The Green 500 results are in and while a good portion of the list wore its Blue Genes proudly, as expected for this sort of event, there were a couple of surprises at the very top.
European system vendor Eurotech showcased two systems on the Top 500 this year, both of which were bred in Italy–and both of which secured the top two positions. Also of note is that fact that each of these systems had a GPU boost to their bottom performance line.
While the real honor on the Green 500 is when companies wrangle high core counts, accelerators and high Top 500 ranking into a tight power envelope, Eurotech succeeded in making its only two systems on either list count, despite their small size and relatively low performance ranking.
The king of the Green machines is the Eurora system at CINECA, Italy’s largest supercomputing system, which is also home to the #12-ranked Fermi Blue Gene/Q which has had a strong showing on previous Green and Top 500 lists, as one might expect from a 163,840-core powerhouse using IBM’s notoriously efficient architecture. The center has a total of 3 Top 500 supers, the other two of which emphasize efficiency via IBM architecture (Blue Gene/Q and iDataPlex)–and then, of course Eurora.
The Eurora system may have been top place for the Green 500, but with 2,688 cores, it just flopped its way onto the Top 500, coming in at #467. Although it was no titan system, there were not any huge surprises about this top efficiency ranking–the news that it hit the 3,150 megaflops per watt high was announced earlier this year, promising to upset the competition barring any surprises.
The system taps 128 NVIDIA Tesla K20s inside Eurotech’s Tigon box, which uses the company’s native hot water system to cool the main electrical guts (and heat a companion building if desired). As Eurotech describes, their supercomputer makes use of “direct water cooling and electronics design [that] allow for very high densities to be reached with a peak performance of 350 TFlops/per rack.
And to hedge its bets against any surprise upsets to their Green victory, close on the efficiency ranking heels was the other Eurotech GPU system at Selex Elsag. This one, like its champion, is based on Eurotech’s Tigon supercomputer. While close in megaflops per watt (3179) it also had higher in performance, coming in at at #395 on the Top 500. Again, it also sports a relatively low core count–under 10,000 but it makes up for that in performance with a boost from the K20 side.
Eurotech said today that when it comes to “green” implications, the “100 TFlop Eurora system, when compared to an equivalent performance air cooled system, brings a reduction of more than 2,3000 tons of CO2 emissions per rack in 5 years.”
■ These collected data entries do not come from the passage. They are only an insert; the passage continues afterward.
(** [udi_formatted_str] into a buffer of [size] bytes (1 or more) stores
    the formatted text cut to [size - 1] bytes and a terminator, and leaves
    every byte behind the terminator, and so every byte past [size], as it
    was: no format and no argument makes it write outside the buffer. *)
Theorem udi_formatted_str_bounded `{Libc} (str : list Z) (size : Z) (format : string)
    (args : list va) (out : list Z) :
  1 <= size < 2 ^ 64 -> size <= Z.of_nat (length str) ->
  formatted (cstr format) args = Some out ->
  let cut := take (Z.to_nat (size - 1)) out in
  exists buf, udi_formatted_str str size format args = Some buf /\
    buf = cut ++ [0] ++ drop (length cut + 1) str /\
    length buf = length str.
Proof. apply formatted_str_spec. Qed.

Lemma udi_formatted_str_bounded_witness :
  udi_formatted_str (replicate 20 7) 16 "%x"%string (H := flat_libc) [VInt 0x7fff7b218000]
  = Some (cstr "00007fff7b21800" ++ [0] ++ replicate 4 7).
Proof.
  destruct (udi_formatted_str_bounded (H := flat_libc) (replicate 20 7) 16 "%x"%string
              [VInt 0x7fff7b218000] (cstr "00007fff7b218000"))
    as (buf & -> & -> & _); [lia|cbn; lia|vm_compute; reflexivity|].
  vm_compute. reflexivity.
Defined.

Lemma c_string_app cut rest : c_string (cut ++ 0 :: rest) = c_string cut.
Proof. induction cut as [|c cut IH]; cbn; [done|]. now rewrite IH. Qed.

(** ** Decimal output *)

(** Reading a decimal numeral back. *)
Definition digits_value (ds : list Z) : Z :=
  foldl (fun acc d => 10 * acc + (d - chr "0")) 0 ds.

Definition decimal_value (s : list Z) : Z :=
  match s with
  | c :: ds => if c =? chr "-" then - digits_value ds else digits_value s
  | [] => 0
  end.

(** Replace the character constants by their codes. *)
Ltac chars :=
  change (chr "0") with 48 in *; change (chr "9") with 57 in *;
  change (chr "a") with 97 in *; change (chr "-") with 45 in *.

Definition is_digit (d : Z) : Prop := chr "0" <= d <= chr "9".

Lemma digits_value_snoc ds d :
  digits_value (ds ++ [d]) = 10 * digits_value ds + (d - chr "0").
Proof. unfold digits_value. now rewrite foldl_app. Qed.

Lemma integer_digits_correct room v :
  0 <= v < 10 ^ Z.of_nat (S room) ->
  digits_value (rev (integer_digits (S room) v)) = v /\
  Forall is_digit (integer_digits (S room) v).
Proof.
  revert v. induction room as [|room IH]; intros v Hv.
  - cbn [integer_digits]. rewrite Z.rem_mod_nonneg, Z.quot_div_nonneg by lia.
    change (10 ^ Z.of_nat 1) with 10 in Hv.
    rewrite (Z.div_small v 10), (Z.mod_small v 10) by lia.
    cbn [Z.ltb Z.compare rev app]. unfold digits_value, is_digit. cbn [foldl]. chars.
    split; [lia|]. constructor; [lia|constructor].
  - remember (S room) as n eqn:Hn. cbn [integer_digits].
    rewrite Z.rem_mod_nonneg, Z.quot_div_nonneg by lia.
    pose proof (Z.mod_pos_bound v 10 ltac:(lia)).
    pose proof (Z.div_mod v 10 ltac:(lia)).
    assert (Hd : is_digit (v mod 10 + chr "0")) by (unfold is_digit; chars; lia).
    destruct (Z.ltb_spec 0 (v / 10)).
    + destruct (IH (v / 10)) as [IH1 IH2].
      { split; [lia|]. apply Z.div_lt_upper_bound; [lia|].
        rewrite <- Z.pow_succ_r by lia.
        replace (Z.succ (Z.of_nat n)) with (Z.of_nat (S n)) by lia. lia. }
      cbn [rev]. rewrite digits_value_snoc, IH1. split; [lia|]. now constructor.
    + split; [|constructor; [exact Hd|constructor]].
      unfold digits_value. cbn [rev app foldl]. chars. lia.
Qed.
(* ===== verification/Breakpoints.v ===== *)
(** * Breakpoints: the hash table of udirt.c and the x86 breakpoint instruction

    Breakpoints are heap blocks linked into the 256 buckets of [breakpoints].
    A block is named by its pointer, a block that was freed is absent from
    [bp_heap]; the loops over a bucket are pointer walks. The functions of
    udirt-x86.c that put the breakpoint instruction into the debuggee and take
    it out again are here too, since [install_breakpoint] and
    [remove_breakpoint] only wrap them. *)

From Stdlib Require Import String.
From stdpp Require Import gmap.
From S2P Require Import Prelude External Types Format Memory.

(** A pointer to a heap block; [NULL] is [None] where it can occur. *)
Abbreviation ptr := nat (only parsing).

Record breakpoint : Type := Breakpoint {
  saved_bytes : list Z;
  address : Z;
  in_memory : bool;
  bp_thread : option ptr;
  next_breakpoint : option ptr
}.

Definition set_saved (x : list Z) (b : breakpoint) : breakpoint :=
  Breakpoint x (address b) (in_memory b) (bp_thread b) (next_breakpoint b).
Definition set_in_memory (x : bool) (b : breakpoint) : breakpoint :=
  Breakpoint (saved_bytes b) (address b) x (bp_thread b) (next_breakpoint b).
Definition set_bp_thread (x : option ptr) (b : breakpoint) : breakpoint :=
  Breakpoint (saved_bytes b) (address b) (in_memory b) x (next_breakpoint b).
Definition set_next (x : option ptr) (b : breakpoint) : breakpoint :=
  Breakpoint (saved_bytes b) (address b) (in_memory b) (bp_thread b) x.

Record bps : Type := Bps {
  b_acc : access;
  breakpoints : list (option ptr);
  bp_heap : gmap ptr breakpoint;
  bp_fresh : ptr
}.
From the outside looking in on both the Green and Top 500 lists it might seem that GPUs offer some kind of performance and efficiency gain. While NVIDIA understands that these are small, speciality clusters designed to perform well in just this type of benchmark, they do point to the notion that these results “establish GPU accelerator advantage versus CPUs and other accelerators for energy efficient high performance supercomputing.”
The fact remains that a comprehensive view of the Green 500 reveals a much larger truth–that IBM still takes the efficiency cake.
On a side note, if you’ll recall, last year, NIC’s Beacon system took charge of the Green list with 2,499 MFlops per watt compared to the 3,208 and 3,179 ratings for the top two Italian systems from this year. This a notable improvement, but recall that the Xeon Phi-powered Beacon sported a MFlops per watt ranking of 2499. It remains the third-place titleholder.
It’s hard to argue with this fact, especially if you disregard any specialty purpose nature of these two systems. The GPU top slot holders rather far outrank the efficiency of the next-in-line Xeon Phi-based system in France and knock the Phi-powered Beacon off its perch rather effectively.
“Raw performance is no longer the exclusive measure of the value and impact of supercomputers,” said Sumit Gupta, general manager of the Tesla Accelerated Computing Business Unit at NVIDIA. “All future systems will need to deliver higher performance with reduced power consumption. With GPU accelerators in the top two spots, the latest Green500 list demonstrates accelerators’ ability to deliver unmatched levels of energy-efficient supercomputer performance for next-generation systems.”